▸ **Task requirements**: Copy out all lines in the data below containing the string "assert".

▸ **Data records**:

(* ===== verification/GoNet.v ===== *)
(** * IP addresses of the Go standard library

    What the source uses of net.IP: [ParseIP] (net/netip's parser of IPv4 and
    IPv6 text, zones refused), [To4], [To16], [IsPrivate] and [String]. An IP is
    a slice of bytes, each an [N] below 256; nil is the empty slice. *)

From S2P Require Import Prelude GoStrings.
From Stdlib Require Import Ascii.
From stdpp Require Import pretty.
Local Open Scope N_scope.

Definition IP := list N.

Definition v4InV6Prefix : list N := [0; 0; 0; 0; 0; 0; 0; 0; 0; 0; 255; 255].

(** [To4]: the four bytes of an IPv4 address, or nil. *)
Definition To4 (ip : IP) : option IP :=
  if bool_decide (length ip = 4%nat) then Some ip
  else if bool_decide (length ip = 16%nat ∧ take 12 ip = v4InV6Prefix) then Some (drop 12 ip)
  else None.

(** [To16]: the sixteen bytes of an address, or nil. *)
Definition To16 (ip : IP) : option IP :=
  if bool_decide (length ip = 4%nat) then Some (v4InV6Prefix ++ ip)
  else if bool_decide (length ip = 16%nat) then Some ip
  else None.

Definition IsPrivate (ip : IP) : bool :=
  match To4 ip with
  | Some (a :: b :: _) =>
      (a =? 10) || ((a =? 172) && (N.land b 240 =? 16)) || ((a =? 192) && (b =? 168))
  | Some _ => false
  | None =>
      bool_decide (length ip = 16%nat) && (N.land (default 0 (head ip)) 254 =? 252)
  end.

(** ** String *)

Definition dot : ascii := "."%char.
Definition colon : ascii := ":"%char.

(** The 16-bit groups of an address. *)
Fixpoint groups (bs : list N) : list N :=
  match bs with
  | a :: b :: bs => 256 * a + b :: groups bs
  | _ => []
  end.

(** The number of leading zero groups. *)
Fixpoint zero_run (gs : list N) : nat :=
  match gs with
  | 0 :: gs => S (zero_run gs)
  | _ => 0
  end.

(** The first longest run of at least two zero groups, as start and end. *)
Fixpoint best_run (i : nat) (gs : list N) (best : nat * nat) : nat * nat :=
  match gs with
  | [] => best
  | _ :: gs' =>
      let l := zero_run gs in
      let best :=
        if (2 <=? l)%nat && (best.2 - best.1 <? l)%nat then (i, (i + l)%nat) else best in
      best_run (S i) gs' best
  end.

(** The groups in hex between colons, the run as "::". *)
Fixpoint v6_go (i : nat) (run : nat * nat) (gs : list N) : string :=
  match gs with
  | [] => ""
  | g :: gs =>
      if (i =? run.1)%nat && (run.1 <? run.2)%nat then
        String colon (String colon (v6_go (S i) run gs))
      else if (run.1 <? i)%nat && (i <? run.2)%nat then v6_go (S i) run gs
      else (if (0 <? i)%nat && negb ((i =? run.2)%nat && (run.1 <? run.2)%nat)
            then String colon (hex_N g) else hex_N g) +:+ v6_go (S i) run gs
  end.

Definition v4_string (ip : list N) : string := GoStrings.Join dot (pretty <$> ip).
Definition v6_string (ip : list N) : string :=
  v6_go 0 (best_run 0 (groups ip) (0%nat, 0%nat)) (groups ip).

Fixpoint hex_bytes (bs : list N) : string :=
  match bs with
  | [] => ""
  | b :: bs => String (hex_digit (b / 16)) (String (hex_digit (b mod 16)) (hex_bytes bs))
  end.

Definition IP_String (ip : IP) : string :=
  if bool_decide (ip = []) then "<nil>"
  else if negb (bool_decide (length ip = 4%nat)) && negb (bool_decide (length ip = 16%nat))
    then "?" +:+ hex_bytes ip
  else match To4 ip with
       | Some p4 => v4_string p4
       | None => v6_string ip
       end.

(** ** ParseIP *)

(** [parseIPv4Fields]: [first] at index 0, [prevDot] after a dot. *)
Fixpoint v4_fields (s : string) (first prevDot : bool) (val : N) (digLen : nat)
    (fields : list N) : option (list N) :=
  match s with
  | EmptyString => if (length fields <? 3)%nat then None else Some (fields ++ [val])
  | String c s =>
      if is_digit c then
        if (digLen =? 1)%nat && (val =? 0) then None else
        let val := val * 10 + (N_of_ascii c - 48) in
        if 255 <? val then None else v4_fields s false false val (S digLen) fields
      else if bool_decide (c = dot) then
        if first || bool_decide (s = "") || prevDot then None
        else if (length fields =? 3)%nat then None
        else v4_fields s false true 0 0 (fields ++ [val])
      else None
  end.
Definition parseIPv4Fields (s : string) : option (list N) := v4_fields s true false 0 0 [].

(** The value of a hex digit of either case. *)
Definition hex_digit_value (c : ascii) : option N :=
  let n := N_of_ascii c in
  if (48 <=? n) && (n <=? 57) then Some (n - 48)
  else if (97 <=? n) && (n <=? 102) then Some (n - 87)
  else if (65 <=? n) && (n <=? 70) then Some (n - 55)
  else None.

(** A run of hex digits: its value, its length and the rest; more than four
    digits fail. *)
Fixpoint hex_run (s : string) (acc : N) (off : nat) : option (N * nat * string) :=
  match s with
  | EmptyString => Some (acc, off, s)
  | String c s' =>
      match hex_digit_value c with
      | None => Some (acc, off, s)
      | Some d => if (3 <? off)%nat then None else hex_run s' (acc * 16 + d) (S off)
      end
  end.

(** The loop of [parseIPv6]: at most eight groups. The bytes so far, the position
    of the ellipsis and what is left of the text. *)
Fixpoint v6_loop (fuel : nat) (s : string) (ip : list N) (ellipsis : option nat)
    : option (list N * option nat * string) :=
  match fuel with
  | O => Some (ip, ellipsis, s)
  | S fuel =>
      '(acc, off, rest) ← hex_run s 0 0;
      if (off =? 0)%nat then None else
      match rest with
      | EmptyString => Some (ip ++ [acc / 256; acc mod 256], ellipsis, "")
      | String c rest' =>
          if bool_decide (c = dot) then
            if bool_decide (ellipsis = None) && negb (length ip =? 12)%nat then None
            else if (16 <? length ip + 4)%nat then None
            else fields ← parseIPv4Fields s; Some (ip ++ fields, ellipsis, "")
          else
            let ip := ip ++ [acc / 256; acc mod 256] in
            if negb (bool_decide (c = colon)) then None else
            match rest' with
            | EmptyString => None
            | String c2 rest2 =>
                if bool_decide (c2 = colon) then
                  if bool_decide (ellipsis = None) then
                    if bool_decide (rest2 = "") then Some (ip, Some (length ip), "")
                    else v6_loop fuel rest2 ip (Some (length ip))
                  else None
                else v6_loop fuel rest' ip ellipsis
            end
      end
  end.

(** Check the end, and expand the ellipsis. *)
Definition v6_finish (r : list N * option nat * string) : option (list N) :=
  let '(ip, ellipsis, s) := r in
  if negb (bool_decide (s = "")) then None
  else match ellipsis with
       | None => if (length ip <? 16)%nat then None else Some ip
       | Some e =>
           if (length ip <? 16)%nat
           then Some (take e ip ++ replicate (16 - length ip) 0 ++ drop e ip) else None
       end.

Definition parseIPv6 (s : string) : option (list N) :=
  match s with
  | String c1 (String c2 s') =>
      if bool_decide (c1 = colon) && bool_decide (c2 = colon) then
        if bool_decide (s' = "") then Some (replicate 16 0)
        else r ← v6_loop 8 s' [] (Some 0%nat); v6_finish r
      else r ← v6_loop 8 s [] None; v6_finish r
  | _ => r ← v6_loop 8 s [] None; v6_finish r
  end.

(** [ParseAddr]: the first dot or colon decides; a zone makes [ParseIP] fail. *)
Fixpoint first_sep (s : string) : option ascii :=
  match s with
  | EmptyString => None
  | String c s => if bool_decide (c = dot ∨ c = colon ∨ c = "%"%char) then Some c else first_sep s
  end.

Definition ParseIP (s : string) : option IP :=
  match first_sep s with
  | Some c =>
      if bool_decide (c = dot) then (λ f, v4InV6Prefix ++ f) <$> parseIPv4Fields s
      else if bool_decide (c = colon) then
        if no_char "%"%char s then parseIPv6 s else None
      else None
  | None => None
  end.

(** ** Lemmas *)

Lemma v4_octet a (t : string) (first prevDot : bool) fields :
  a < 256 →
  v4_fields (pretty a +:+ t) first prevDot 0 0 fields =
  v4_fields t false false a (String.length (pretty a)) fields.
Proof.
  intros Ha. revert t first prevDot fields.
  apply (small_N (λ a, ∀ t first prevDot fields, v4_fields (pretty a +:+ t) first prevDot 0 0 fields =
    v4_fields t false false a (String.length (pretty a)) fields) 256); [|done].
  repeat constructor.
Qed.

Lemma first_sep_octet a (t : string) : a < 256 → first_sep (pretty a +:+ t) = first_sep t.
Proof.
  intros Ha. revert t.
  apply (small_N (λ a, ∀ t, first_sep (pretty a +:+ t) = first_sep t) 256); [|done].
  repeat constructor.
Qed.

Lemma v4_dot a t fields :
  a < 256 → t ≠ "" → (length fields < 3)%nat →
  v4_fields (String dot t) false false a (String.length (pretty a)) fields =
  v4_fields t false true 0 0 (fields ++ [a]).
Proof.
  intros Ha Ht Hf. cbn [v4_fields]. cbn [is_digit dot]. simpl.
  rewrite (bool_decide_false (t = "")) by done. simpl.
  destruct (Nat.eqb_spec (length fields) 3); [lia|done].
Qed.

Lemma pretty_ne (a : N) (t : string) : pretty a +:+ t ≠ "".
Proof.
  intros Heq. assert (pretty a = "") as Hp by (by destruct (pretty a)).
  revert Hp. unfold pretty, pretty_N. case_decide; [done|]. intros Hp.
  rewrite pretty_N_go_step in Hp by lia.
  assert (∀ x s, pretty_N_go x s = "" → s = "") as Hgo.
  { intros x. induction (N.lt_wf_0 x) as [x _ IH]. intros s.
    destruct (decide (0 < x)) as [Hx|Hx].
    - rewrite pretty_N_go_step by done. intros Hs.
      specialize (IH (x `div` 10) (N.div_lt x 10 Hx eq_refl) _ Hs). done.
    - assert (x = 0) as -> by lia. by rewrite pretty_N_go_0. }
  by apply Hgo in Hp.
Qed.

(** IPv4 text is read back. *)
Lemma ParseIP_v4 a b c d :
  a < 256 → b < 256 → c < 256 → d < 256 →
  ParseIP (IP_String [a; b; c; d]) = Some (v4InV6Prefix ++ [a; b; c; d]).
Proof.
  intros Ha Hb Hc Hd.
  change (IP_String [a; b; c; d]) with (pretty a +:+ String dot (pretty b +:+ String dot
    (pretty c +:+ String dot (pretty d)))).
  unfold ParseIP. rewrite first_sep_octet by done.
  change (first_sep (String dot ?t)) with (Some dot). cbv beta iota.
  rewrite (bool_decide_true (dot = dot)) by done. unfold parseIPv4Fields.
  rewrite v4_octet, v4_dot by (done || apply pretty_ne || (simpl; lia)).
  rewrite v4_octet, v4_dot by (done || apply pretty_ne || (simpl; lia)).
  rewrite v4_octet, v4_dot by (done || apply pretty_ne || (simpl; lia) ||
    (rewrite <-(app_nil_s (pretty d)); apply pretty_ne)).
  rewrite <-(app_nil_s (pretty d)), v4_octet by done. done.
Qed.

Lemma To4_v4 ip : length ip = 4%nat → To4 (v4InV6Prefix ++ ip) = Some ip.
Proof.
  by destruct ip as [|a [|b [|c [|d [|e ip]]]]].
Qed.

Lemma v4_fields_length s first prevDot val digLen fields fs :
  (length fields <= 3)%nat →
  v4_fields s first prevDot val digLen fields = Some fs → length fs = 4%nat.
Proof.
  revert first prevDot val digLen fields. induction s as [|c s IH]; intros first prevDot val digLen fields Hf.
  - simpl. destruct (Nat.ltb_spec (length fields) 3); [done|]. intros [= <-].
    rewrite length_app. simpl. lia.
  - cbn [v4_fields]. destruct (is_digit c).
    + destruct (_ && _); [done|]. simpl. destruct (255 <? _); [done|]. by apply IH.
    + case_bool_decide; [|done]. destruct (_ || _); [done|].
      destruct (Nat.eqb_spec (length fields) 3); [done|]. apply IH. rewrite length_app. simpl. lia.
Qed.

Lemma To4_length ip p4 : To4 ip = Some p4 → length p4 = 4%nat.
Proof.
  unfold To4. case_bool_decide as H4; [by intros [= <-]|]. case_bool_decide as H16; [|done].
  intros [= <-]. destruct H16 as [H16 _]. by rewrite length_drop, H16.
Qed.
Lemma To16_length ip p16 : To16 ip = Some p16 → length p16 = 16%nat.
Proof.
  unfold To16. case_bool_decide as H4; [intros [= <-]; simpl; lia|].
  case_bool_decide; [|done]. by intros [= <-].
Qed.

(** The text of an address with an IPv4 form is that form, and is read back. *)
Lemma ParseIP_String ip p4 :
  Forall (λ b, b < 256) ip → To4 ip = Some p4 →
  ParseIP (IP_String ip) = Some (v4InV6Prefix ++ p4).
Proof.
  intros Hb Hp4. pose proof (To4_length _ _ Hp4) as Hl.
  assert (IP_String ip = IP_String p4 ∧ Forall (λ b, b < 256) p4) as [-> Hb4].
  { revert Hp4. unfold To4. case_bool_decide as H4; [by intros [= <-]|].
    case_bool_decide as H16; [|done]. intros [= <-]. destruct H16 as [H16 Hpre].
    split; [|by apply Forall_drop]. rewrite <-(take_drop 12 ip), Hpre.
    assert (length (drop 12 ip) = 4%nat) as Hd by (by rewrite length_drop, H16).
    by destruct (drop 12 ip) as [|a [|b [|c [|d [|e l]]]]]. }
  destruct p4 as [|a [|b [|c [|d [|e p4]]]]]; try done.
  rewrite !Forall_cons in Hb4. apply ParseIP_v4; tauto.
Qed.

▸ **Answer space**:
  intros Heq. assert (pretty a = "") as Hp by (by destruct (pretty a)).
  assert (∀ x s, pretty_N_go x s = "" → s = "") as Hgo.
    - assert (x = 0) as -> by lia. by rewrite pretty_N_go_0. }
  assert (IP_String ip = IP_String p4 ∧ Forall (λ b, b < 256) p4) as [-> Hb4].
    assert (length (drop 12 ip) = 4%nat) as Hd by (by rewrite length_drop, H16).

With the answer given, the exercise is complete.